Eseguire una respirazione corretta è diventata una pratica tutt’altro che semplice. Vuoi perché gli impegni quotidiani permettono di dedicare sempre meno tempo a se stessi o perché le ansie e la frenesia della vita moderna stanno via via modificando anche le attività più naturali, fatto sta che respirare nel modo giusto risulta ormai difficilissimo per un numero di persone in costante crescita.
 
Nei primissimi periodi dopo la nascita, i neonati hanno una respirazione corretta che, con il passare degli anni, tende inesorabilmente a trasformarsi.

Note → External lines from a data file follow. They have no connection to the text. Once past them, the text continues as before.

(** What a poll of the code at [p] leaves behind. *)
Record poll_outcome (realm : Realm) (client : Client) (p : nat) (dc : DeviceStore.deviceCode)
    (w w' : world St) : Prop := {
  po_success : status (w_resp w') = Some 200 ->
    poll_due dc client /\ DeviceStore.dc_Denied dc = false /\ DeviceStore.dc_UserID dc <> "" /\
    (exists s, UserSessionByID (w_store w) (realm_ID realm) (DeviceStore.dc_SessionID dc) = Ok s) /\
    (exists u, UserByID (w_store w) (realm_ID realm) (DeviceStore.dc_UserID dc) = Ok u) /\
    DeviceStore.dev_codes (w_device w') !! DeviceStore.dc_Code dc = None;
  po_not_due : ~ poll_due dc client -> w_device w' = w_device w;
  po_undecided : poll_due dc client -> DeviceStore.dc_Denied dc = true \/ DeviceStore.dc_UserID dc = "" ->
    w_device w' = DeviceStore.stampPoll (w_device w) now p
}.

(** C3. The device grant.  Polling a code that is there: a 200 means the poll
    was due - live, by the client it was minted for, not sooner than the
    interval after the last due poll - and the code had been approved and not
    denied, and its session and user exist; the code is gone afterwards.  A
    poll that is not due changes nothing, so a client told to slow down is
    not pushed further back; and a due poll of a code that is denied, or not
    approved, moves only the time of its last poll. *)
Theorem deviceCodeGrant_safe form realm client k jkt w p dc (Hw : unsent (w_resp w))
    (Hon : deviceGrantEnabled client = true) (Hpresent : present form "device_code" = true)
    (Hdc : DeviceStore.deviceCodeByCode (w_device w) (realm_Name realm) (Get form "device_code") = Some (p, dc)) :
  poll_outcome realm client p dc w (run (deviceCodeGrant issuerBase now form realm client k jkt) w).
Proof.
  apply (wp_run _ (poll_outcome realm client p dc w)).
  unfold deviceCodeGrant. rewrite Hon, Hpresent. cbn [negb]. wp_steps. rewrite Hdc.
  unfold After. destruct (Z.ltb_spec (DeviceStore.dc_ExpiresAt dc) now) as [Hx|Hx]; wp_steps.
  { split; [not_200|done|]. intros [? _ _]. lia. }
  destruct (String.eqb_spec (DeviceStore.dc_ClientUUID dc) (client_ID client)) as [Hc|Hc]; cbn [negb]; wp_steps.
  2: { split; [not_200|done|]. by intros [_ ? _]. }
  destruct (negb _ && _) eqn:Hs; [apply too_soon_bool in Hs|]; wp_steps.
  { split; [not_200|done|]. by intros [_ _ ?]. }
  assert (poll_due dc client) as Hdue.
  { split; [done|done|]. intros Hts. apply too_soon_bool in Hts. congruence. }
  destruct (DeviceStore.dc_Denied dc) eqn:Hd; wp_steps.
  { by split; [not_200|..]. }
  destruct (String.eqb_spec (DeviceStore.dc_UserID dc) "") as [Hu|Hu]; wp_steps.
  { by split; [not_200|..]. }
  unfold completeDeviceCode. wp_steps.
  - apply wp_writeTokens. intros e f. split; [|done|intros _ [|]; congruence]. intros _.
    split_and!; try done; try by eexists. cbn [answered w_device].
    unfold DeviceStore.deviceCodeByCode in Hdc.
    destruct (DeviceStore.dev_codes (w_device w) !! Get form "device_code") as [q|]; [|done]. simpl in Hdc.
    destruct (DeviceStore.dev_heap (w_device w) !! q) as [d|] eqn:Eh; [|done]. simpl in Hdc.
    destruct (negb _) in Hdc; [done|]. injection Hdc as -> ->.
    cbn [w_device]. unfold DeviceStore.spendDeviceCode.
    assert (DeviceStore.dev_heap (DeviceStore.stampPoll (w_device w) now p) !! p
            = Some (DeviceStore.polled now dc)) as ->.
    { unfold DeviceStore.stampPoll, DeviceStore.dev_update. cbn [DeviceStore.dev_heap].
      by rewrite lookup_alter_eq, Eh. }
    cbn [DeviceStore.dev_codes DeviceStore.polled DeviceStore.dc_Code]. apply lookup_delete_eq.
  - split; [not_200|done|intros _ [|]; congruence].
  - split; [not_200|done|intros _ [|]; congruence].
  - split; [not_200|done|intros _ [|]; congruence].
  - split; [not_200|done|intros _ [|]; congruence].
Qed.

(** The exchange itself looks at the store of codes not at all: whoever holds
    the pointer a poll resolved is answered the same, whether the code is
    still there or another poll has just spent it. *)
Lemma completeDeviceCode_unguarded realm client k p dc jkt st auth dev1 dev2 cons proofs e resp posts :
  w_resp (run (completeDeviceCode issuerBase now realm client k p dc jkt)
            (World st auth dev1 cons proofs e resp posts)) =
  w_resp (run (completeDeviceCode issuerBase now realm client k p dc jkt)
            (World st auth dev2 cons proofs e resp posts)).
Proof.
  unfold completeDeviceCode, run, bindH, get, put_device, store_read, bindH, get, found_or, ret.
  cbn [w_store w_device fst snd].
  destruct (UserSessionByID st (realm_ID realm) _) as [session|[]]; [|done..].
  cbn [w_store w_auth w_device w_consents w_proofs w_ent w_resp w_posts fst snd].
  destruct (UserByID st (realm_ID realm) (DeviceStore.dc_UserID dc)) as [user|[]]; [|done..].
  unfold writeTokens, bindH, get, draw, bindH, get, put_ent. cbn [w_store w_ent fst snd].
  destruct (tokenRoles st realm client user _) as [[rr cr]|]; [|done].
  unfold ret. by destruct (Token.Issue _ _ _ _) as [[set|] e'].
Qed.

(** ** The endpoint *)

(** The token endpoint's two headers, on what will be sent and on what was. *)
Definition no_store (h : Values) : Prop :=
  h !! "Cache-Control"%string = Some ["no-store"%string] /\ h !! "Pragma"%string = Some ["no-cache"%string].
Definition uncached (r : Response) : Prop :=
  no_store (rw_Header r) /\ forall s h, rw_Sent r = Some (s, h) -> no_store h.

Lemma uncached_WriteJSON r s b : uncached r -> uncached (WriteJSON r s b).
Proof.
  intros [Hh Hs]. unfold WriteJSON, writeJSON, Set_, suppressDate, WriteHeader, Write, with_Header.
  assert (no_store (<["Content-Type"%string := ["application/json"%string]]>
    (<["Date"%string := []]> (rw_Header r)))) as Hnew.
  { destruct Hh. split; by rewrite !lookup_insert_ne. }
  cbn [rw_Sent]. destruct (rw_Sent r) as [[s0 h0]|] eqn:Es; split; cbn [rw_Header rw_Sent]; try done.
  by intros ? ? [= <- <-].
Qed.

(** Everything a grant does keeps them. *)
#[local] Abbreviation keeps_uncached := (keeps (fun _ => True) uncached).

Ltac keeps_uncached := repeat (first [keeps_step | by apply uncached_WriteJSON | exact I]).

Lemma keeps_writeTokens realm client user session scope k sa t nonce jkt :
  keeps_uncached (writeTokens issuerBase now realm client user session scope k sa t nonce jkt).
Proof. unfold writeTokens. keeps_uncached. Qed.
Lemma keeps_startSession realm client user scope : keeps_uncached (startSession now realm client user scope).
Proof. unfold startSession. keeps_uncached. Qed.
Lemma keeps_serviceAccountUser realm client : keeps_uncached (serviceAccountUser now realm client).
Proof. unfold serviceAccountUser. keeps_uncached. Qed.

Lemma keeps_grant t form realm client k jkt :
  keeps_uncached (grant IDKey issuerBase now t form realm client k jkt).
Proof.
  unfold grant, passwordGrant, refreshTokenGrant, clientCredentialsGrant, authorizationCodeGrant,
    deviceCodeGrant, completeDeviceCode, cibaGrant, tokenExchangeGrant, jwtBearerGrant,
    writeInvalidUserCredentials, writeInvalidRefreshToken, writeSessionNotActive, writeCodeNotValid.
  repeat first
    [ progress keeps_uncached | apply keeps_writeTokens | apply keeps_startSession | apply keeps_serviceAccountUser ].
Qed.

(** Nothing but the response differs. *)
Definition same_state (w w' : world St) : Prop :=
  w_store w' = w_store w /\ w_auth w' = w_auth w /\ w_device w' = w_device w /\
  w_consents w' = w_consents w /\ w_proofs w' = w_proofs w /\ w_ent w' = w_ent w /\ w_posts w' = w_posts w.

(** Past the realm and the form. *)
Lemma token_guarded_form r w realm form (Hw : unsent (w_resp w))
    (Hrealm : RealmByName (w_store w) (req_Realm r) = Ok realm) (Hform : req_PostForm r = Some form) :
  let w' := run (token IDKey issuerBase now r) w in
  uncached (w_resp w') /\
  ((Contains supported_grants (Get form "grant_type") = false \/
    (forall c, authenticateClient (w_store w) realm form (req_Header r) <> Ok c) \/
    hasDuplicate form = true) ->
   same_state w w' /\ status (w_resp w') <> Some 200).
Proof.
  set (w0 := answered (fun p => Set_ (Set_ p "Cache-Control" "no-store") "Pragma" "no-cache") w).
  assert (uncached (w_resp w0)) as Hw0.
  { split; cbn; [|unfold unsent in Hw; by rewrite Hw]. split; [by rewrite lookup_insert_ne, lookup_insert_eq|].
    by rewrite lookup_insert_eq. }
  assert (unsent (w_resp w0)) as Hu0 by done.
  split.
  - apply (wp_run _ (fun w' => uncached (w_resp w'))). unfold token, resolveRealm. wp_steps. rewrite Hrealm.
    wp_steps. unfold ParseForm. rewrite Hform. wp_steps. fold w0.
    lazymatch goal with |- wp ?m _ _ _ => enough (keeps_uncached m) as Hk end.
    { eapply wp_mono; [by apply Hk|intros ? ? []; done|intros ? []; done]. }
    unfold authenticated, clientAuth_write, dpop_write, realmKeys.
    repeat first [progress keeps_uncached | apply keeps_grant].
  - intros Hbad. apply (wp_run _ (fun w' => same_state w w' /\ status (w_resp w') <> _)).
    unfold token, resolveRealm. wp_steps. rewrite Hrealm. wp_steps. unfold ParseForm. rewrite Hform. wp_steps.
    destruct (String.eqb (Get form "grant_type") ""); [wp_steps; split; [done|not_200]|].
    destruct (Contains supported_grants (Get form "grant_type")) eqn:Hg; cbn [negb];
      [|wp_steps; split; [done|not_200]].
    unfold authenticated. wp_steps. cbn [w_store].
    destruct (authenticateClient (w_store w) realm form (req_Header r)) as [c|err] eqn:Ha; wp_steps.
    2: { unfold clientAuth_write. wp_steps. split; [done|]. cbn [answered w_resp].
         rewrite status_WriteOAuthError by done. by rewrite (authenticateClient_status _ _ _ _ _ Ha). }
    destruct (hasDuplicate form) eqn:Hd; [wp_steps; split; [done|not_200]|].
    destruct Hbad as [?|[Hbad|?]]; [congruence| |congruence]. by destruct (Hbad c).
Qed.

(** C12. The token endpoint.  A realm that does not exist is answered 404 and a
    body that cannot be read 400, before the caching headers are set; a realm
    that cannot be looked up is a 500; and none of the three reads or writes
    anything else.  For a realm that exists and a body that parses, whatever is
    sent carries Cache-Control: no-store and Pragma: no-cache, and a request
    that names no supported grant, does not authenticate a client, or repeats a
    form key reads and writes nothing but its response, which is not a 200. *)
Theorem token_guarded r w (Hw : unsent (w_resp w)) :
  let w' := run (token IDKey issuerBase now r) w in
  match RealmByName (w_store w) (req_Realm r), req_PostForm r with
  | Err e, _ => same_state w w' /\
      match e with
      | ErrNotFound => w_resp w' = WriteMessageError (w_resp w) 404 "Realm does not exist"
      | _ => status (w_resp w') = Some 500
      end
  | Ok _, None => same_state w w' /\ w_resp w' = WriteOAuthError (w_resp w) 400 "invalid_request" "Invalid request"
  | Ok realm, Some form =>
      uncached (w_resp w') /\
      ((Contains supported_grants (Get form "grant_type") = false \/
        (forall c, authenticateClient (w_store w) realm form (req_Header r) <> Ok c) \/
        hasDuplicate form = true) ->
       same_state w w' /\ status (w_resp w') <> Some 200)
  end.
Proof.
  cbv zeta. destruct (RealmByName (w_store w) (req_Realm r)) as [realm|e] eqn:Hrealm.
  2: { destruct e; lazymatch goal with
         | |- context [404] => apply (wp_run _ (fun w' => same_state w w' /\ w_resp w' = WriteMessageError _ _ _))
         | _ => apply (wp_run _ (fun w' => same_state w w' /\ status (w_resp w') = Some 500))
         end; unfold token, resolveRealm; wp_steps; rewrite Hrealm; unfold internalError; wp_steps;
         (split; [done|]); try reflexivity; by apply (status_WriteMessageError (w_resp w)). }
  destruct (req_PostForm r) as [form|] eqn:Hform; [by apply token_guarded_form|].
  apply (wp_run _ (fun w' => same_state w w' /\ w_resp w' = WriteOAuthError (w_resp w) 400 "invalid_request" "Invalid request")).
  unfold token, resolveRealm. wp_steps. rewrite Hrealm.
  wp_steps. unfold ParseForm. rewrite Hform. wp_steps. done.
Qed.

End spec.

End TokenEndpointSpec.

Se la rilassatezza iniziale consente loro di respirare con i giusti ritmi, le tensioni a cui vengono man mano sottoposti li spinge a sfruttare sempre peggio la propria capacità polmonare.
 
Quando tale processo inizia, si riduce in maniera progressiva e costante anche l’apporto di ossigeno destinato all’organismo. Fenomeno preoccupante che diventa nel corso del tempo uno dei fattori scatenanti l’invecchiamento fisico. Tutto questo porta a passare da una respirazione corretta a una respirazione più piatta, che spesso e volentieri non riesce neanche ad attraversare l’intera cavità toracica.
 
Le conseguenze della situazione appena descritta non sono per niente di poco conto: respirando male ci si stanca di più e più facilmente, ci si sente maggiormente mogi e si assume un aspetto meno pimpante. Respirando nel modo corretto, invece, si è senza alcun dubbio più arzilli, si sprigiona vitalità e si risulta più belli sia dentro che fuori.
 
Per riuscire in questo è possibile eseguire degli esercizi mirati, che permettano di ripristinare la giusta respirazione. Uno dei più efficaci consiste nel sedersi comodamente con la schiena dritta e nel focalizzare la propria attenzione solo sul respiro: inspirare a pieni polmoni facendo arrivare l’aria nell’addome ed espirare in maniera lenta.
 
Affinché l’esercizio descritto risulti efficace, deve essere effettuato almeno all’inizio con una certa frequenza (anche più volte al giorno) per qualche minuto consecutivo (al massimo cinque). Tra una sessione e l’altra è bene fare delle brevi pause durante le quali la respirazione torna normale. Evitare di trattenere il respiro o di compiere sforzi inutili. Per consigli ulteriori si invita a contattare il medico di base.